Cortisol, the stress hormone, was reduced in just 20 minutes.

Cortisol, the stress hormone, was reduced in just 20 minutes.

A 20-minute stroll in nature is the most efficient way to reduce stress levels, new research finds.

Just 20 to 30 minutes provided the biggest drop in levels of the stress hormone, cortisol.

Critically, taking a ‘nature pill’, as the researchers call it, involves not using phones at all, not talking to anyone, or reading…

…just being in nature.

Dr MaryCarol Hunter, the study’s first author, said:

“We know that spending time in nature reduces stress, but until now it was unclear how much is enough, how often to do it, or even what kind of nature experience will benefit us.

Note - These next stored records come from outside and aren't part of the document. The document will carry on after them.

(** * LanguageBridge: the read-aloud controller, its segmenter and its
      translation cache

    A shallow embedding of the orchestration code of
    [content/toolbar.ts] (class [LanguageBridgeToolbar]) and
    [content/azure-client.ts] (class [AzureClient]).

    - JavaScript strings are sequences of UTF-16 code units ([list N]);
      [length], [substring] and the regular expression of the segmenter
      (which has no [u] flag) all work on code units.
    - The [Map] of the translation cache is an association list in
      insertion order.
    - [async] functions are cut at their [await]s: a suspended call is a
      continuation stored in a task pool, and the environment (timers, the
      network, the speech engine) settles one of them at a time.
    - What the page answers when it is asked ([window.getSelection()],
      the Google Docs adapter) is part of the state and changes by events
      of its own. *)

From Stdlib Require Import List Bool Arith ZArith NArith Lia String Ascii.
From Stdlib Require DecimalString.
Import ListNotations.

(** ** JavaScript strings *)

Module Js.

Definition jsstring := list N.

(** An ASCII literal as a JavaScript string. *)
Definition lit (s : string) : jsstring :=
  map N_of_ascii (list_ascii_of_string s).

Fixpoint eqb (a b : jsstring) : bool :=
  match a, b with
  | [], [] => true
  | x :: a', y :: b' => N.eqb x y && eqb a' b'
  | _, _ => false
  end.

(** A string is truthy when it is not empty. *)
Definition truthy (s : jsstring) : bool :=
  match s with [] => false | _ => true end.

(** [WhiteSpace] and [LineTerminator] code units, the ones [trim] strips. *)
Definition isWhiteSpace (c : N) : bool :=
  ((9 <=? c) && (c <=? 13) || (c =? 32) || (c =? 160) || (c =? 5760)
   || (8192 <=? c) && (c <=? 8202) || (c =? 8232) || (c =? 8233)
   || (c =? 8239) || (c =? 8287) || (c =? 12288) || (c =? 65279))%N.

Fixpoint trimStart (s : jsstring) : jsstring :=
  match s with
  | c :: r => if isWhiteSpace c then trimStart r else s
  | [] => []
  end.

Definition trimEnd (s : jsstring) : jsstring := rev (trimStart (rev s)).

Definition trim (s : jsstring) : jsstring := trimEnd (trimStart s).

(** [s.substring(0, n)] for [0 <= n]. *)
Definition substring0 (n : nat) (s : jsstring) : jsstring := firstn n s.

(** [a.slice(start)] on arrays. *)
Definition slice {A : Type} (l : list A) (start : Z) : list A :=
  let len := Z.of_nat (List.length l) in
  let from := if (start <? 0)%Z then Z.max (len + start) 0 else Z.min start len in
  skipn (Z.to_nat from) l.

End Js.

Definition jsstring : Type := Js.jsstring.

(** ** The sentence segmenter ([splitIntoSentences], toolbar.ts) *)

Module Segmenter.

(** The character class [[.!?؟؛۔¿]] of [sentenceRegex]:
    U+002E, U+0021, U+003F, U+061F, U+061B, U+06D4 and U+00BF. *)
Definition terminators : list N := [46; 33; 63; 1567; 1563; 1748; 191]%N.

Definition isTerminator (c : N) : bool := existsb (N.eqb c) terminators.

(** The longest prefix whose code units satisfy [p], and the rest. *)
Fixpoint span (p : N -> bool) (s : jsstring) : jsstring * jsstring :=
  match s with
  | c :: r => if p c then let (a, b) := span p r in (c :: a, b) else ([], s)
  | [] => ([], [])
  end.

(** One attempt of [/[^.!?؟؛۔¿]+[.!?؟؛۔¿]+/] at the head of [s]: the
    matched text and what follows it.  Both quantifiers are greedy; when
    the longest run of non-terminators is not followed by a terminator the
    run reaches the end of the input, so no shorter run is followed by one
    either and backtracking cannot succeed. *)
Definition exec (s : jsstring) : option (jsstring * jsstring) :=
  let (body, r1) := span (fun c => negb (isTerminator c)) s in
  let (run, r2) := span isTerminator r1 in
  match body, run with
  | _ :: _, _ :: _ => Some (body ++ run, r2)
  | _, _ => None
  end.

(** The loop of [String.prototype.match] for a global regular expression:
    after a match the search resumes behind it, after a failure one code
    unit further. *)
Fixpoint matchLoop (fuel : nat) (s : jsstring) : list jsstring :=
  match fuel with
  | O => []
  | S fuel' =>
      match s with
      | [] => []
      | _ :: rest =>
          match exec s with
          | Some (m, r) => m :: matchLoop fuel' r
          | None => matchLoop fuel' rest
          end
      end
  end.

Definition matchAll (s : jsstring) : list jsstring :=
  matchLoop (List.length s) s.

(** [text.match(sentenceRegex)]: [null] when nothing matches. *)
Definition str_match (s : jsstring) : option (list jsstring) :=
  match matchAll s with
  | [] => None
  | ms => Some ms
  end.

Definition splitIntoSentences (text : jsstring) : list jsstring :=
  let sentences :=
    match str_match text with
    | Some ms => ms
    | None => [text]
    end in
  filter (fun s => (0 <? List.length s)%nat) (map Js.trim sentences).

End Segmenter.

(** ** Outcome of a call: it returns or it throws *)

Inductive Completion (A : Type) : Type :=
| Return (a : A)
| Throw (message : jsstring).
Arguments Return {A} a.
Arguments Throw {A} message.

(** ** [Map<string, string>] in insertion order *)

Module JsMap.

Definition t : Type := list (jsstring * jsstring).

Definition keys (m : t) : list jsstring := map fst m.

Fixpoint get (k : jsstring) (m : t) : option jsstring :=
  match m with
  | (k', v) :: r => if Js.eqb k' k then Some v else get k r
  | [] => None
  end.

Definition has (k : jsstring) (m : t) : bool :=
  match get k m with Some _ => true | None => false end.
(** * Inventory ledger of the store tracker (src/src/App.tsx)

    A shallow embedding of the ledger operations of [App]: the two React
    state cells [items] and [sales] are one explicit [State], and every
    handler ([upsertItem], [adjustStock], [addSale], [updateSale],
    [deleteSale], [importJson]) is a function from a state to the next
    state, paired with the [alert] it raises, if any, for the handlers
    that can raise one.  The forms that call the handlers
    ([InventoryTab], [RestockButton], [SellTab], [EditableSaleCard]) are
    functions of their form state and the state, and the derived views
    ([statsByItem], [filteredItems], the totals of [ReportTab]) are
    functions of the items and the sales.

    Conventions of the embedding.
    - A JavaScript [number] is an IEEE-754 binary64 value: Rocq's primitive
      [float], with its NaN, infinities and signed zeros.  [+], [-], [*],
      [<], [<=] and [===] on numbers are the primitive operations.
    - An optional property ([stockUnits?: number]) is an [option]; a
      [Partial<T>] argument has one more [option] per key, [None] meaning
      that the key is not supplied.
    - [uid()] and [Date.now()] are inputs of the handlers ([newId], [now]).
    - A handler runs against the state the component was last rendered
      with (the closure [itemMap] is built from the current [items]), and
      every state updater runs once, as in a production build ([App] is
      rendered inside [React.StrictMode], which runs updaters a second
      time in development builds). *)

From Stdlib Require Import Floats ZArith Bool Ascii String List Lia.
From stdpp Require Import base option list strings gmap.

(** ** JavaScript numbers and strings *)

Module JS.

(** Truthiness of a number: [0], [-0] and [NaN] are falsy. *)
Definition truthy (x : float) : bool := negb (is_zero x || is_nan x).

(** [o || d] for an optional number [o]. *)
Definition or_else (o : option float) (d : float) : float :=
  match o with
  | Some x => if truthy x then x else d
  | None => d
  end.

(** [o || 0]. *)
Definition or0 (o : option float) : float := or_else o 0%float.

(** The condition [if (o)] for an optional number. *)
Definition truthy_opt (o : option float) : bool :=
  match o with
  | Some x => truthy x
  | None => false
  end.

(** [s || d] for an optional string: the empty string is falsy. *)
Definition str_or (o : option string) (d : string) : string :=
  match o with
  | Some EmptyString | None => d
  | Some s => s
  end.

(** [s || undefined]. *)
Definition str_or_undefined (o : option string) : option string :=
  match o with
  | Some EmptyString | None => None
  | Some s => Some s
  end.

(** White space removed by [String.prototype.trim], on the ASCII range:
    tab, line feed, vertical tab, form feed, carriage return, space. *)
Definition is_space (c : ascii) : bool :=
  let n := nat_of_ascii c in
  (Nat.leb 9 n && Nat.leb n 13) || Nat.eqb n 32.

Fixpoint trim_start (s : string) : string :=
  match s with
  | String c s' => if is_space c then trim_start s' else s
  | EmptyString => EmptyString
  end.

Fixpoint trim_end (s : string) : string :=
  match s with
  | String c s' =>
      match trim_end s' with
      | EmptyString => if is_space c then EmptyString else String c EmptyString
      | t => String c t
      end
  | EmptyString => EmptyString
  end.

Definition trim (s : string) : string := trim_end (trim_start s).

End JS.

(** ** Types (App.tsx, lines 14-49) *)

Inductive TrackBy := ByUnit | ByKg.

Module Item.
Record t := mk {
  id : string;
  name : string;
  sku : option string;
  photoDataUrl : option string;
  trackBy : TrackBy;
  unitLabel : option string;
  pricePerUnit : option float;
  pricePerKg : option float;
  stockUnits : option float;
  stockKg : option float;
  createdAt : float;
  updatedAt : float
}.

(** [{ ...i, stockUnits: next, updatedAt: now }] *)
Definition with_stockUnits (next now : float) (i : t) : t :=
  mk (id i) (name i) (sku i) (photoDataUrl i) (trackBy i) (unitLabel i)
     (pricePerUnit i) (pricePerKg i) (Some next) (stockKg i)
     (createdAt i) now.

Our study shows that for the greatest payoff, in terms of efficiently lowering levels of the stress hormone cortisol, you should spend 20 to 30 minutes sitting or walking in a place that provides you with a sense of nature.”

Over 8 weeks, 36 people living in the city were asked to take a walk in nature of at least 10 minutes.

They had their cortisol levels measured before and after.

Dr Hunter explained:

“Participants were free to choose the time of day, duration, and the place of their nature experience, which was defined as anywhere outside that in the opinion of the participant, made them feel like they’ve interacted with nature.

There were a few constraints to minimize factors known to influence stress: take the nature pill in daylight, no aerobic exercise, and avoid the use of social media, internet, phone calls, conversations and reading.”

Participants were free to walk where they wanted, for however long they wanted, said Dr Hunter:

“Building personal flexibility into the experiment, allowed us to identify the optimal duration of a nature pill, no matter when or where it is taken, and under the normal circumstances of modern life, with its unpredictability and hectic scheduling.”

The results showed that just 20-30 minutes was the optimal period for de-stressing in nature.

Walking for longer de-stressed people more, but the rewards declined after 30 minutes.

Dr Hunter said the study…

“…provides the first estimates of how nature experiences impact stress levels in the context of normal daily life.

It breaks new ground by addressing some of the complexities of measuring an effective nature dose.”

The study was published in the journal Frontiers in Psychology (Hunter et al., 2019).

The 10-Minute Activity That Reduces Stress (M)

It activates the body’s parasympathetic nervous system, which slows breathing and heart rate as well as increasing digestion.

It activates the body's parasympathetic nervous system, which slows breathing and heart rate as well as increasing digestion.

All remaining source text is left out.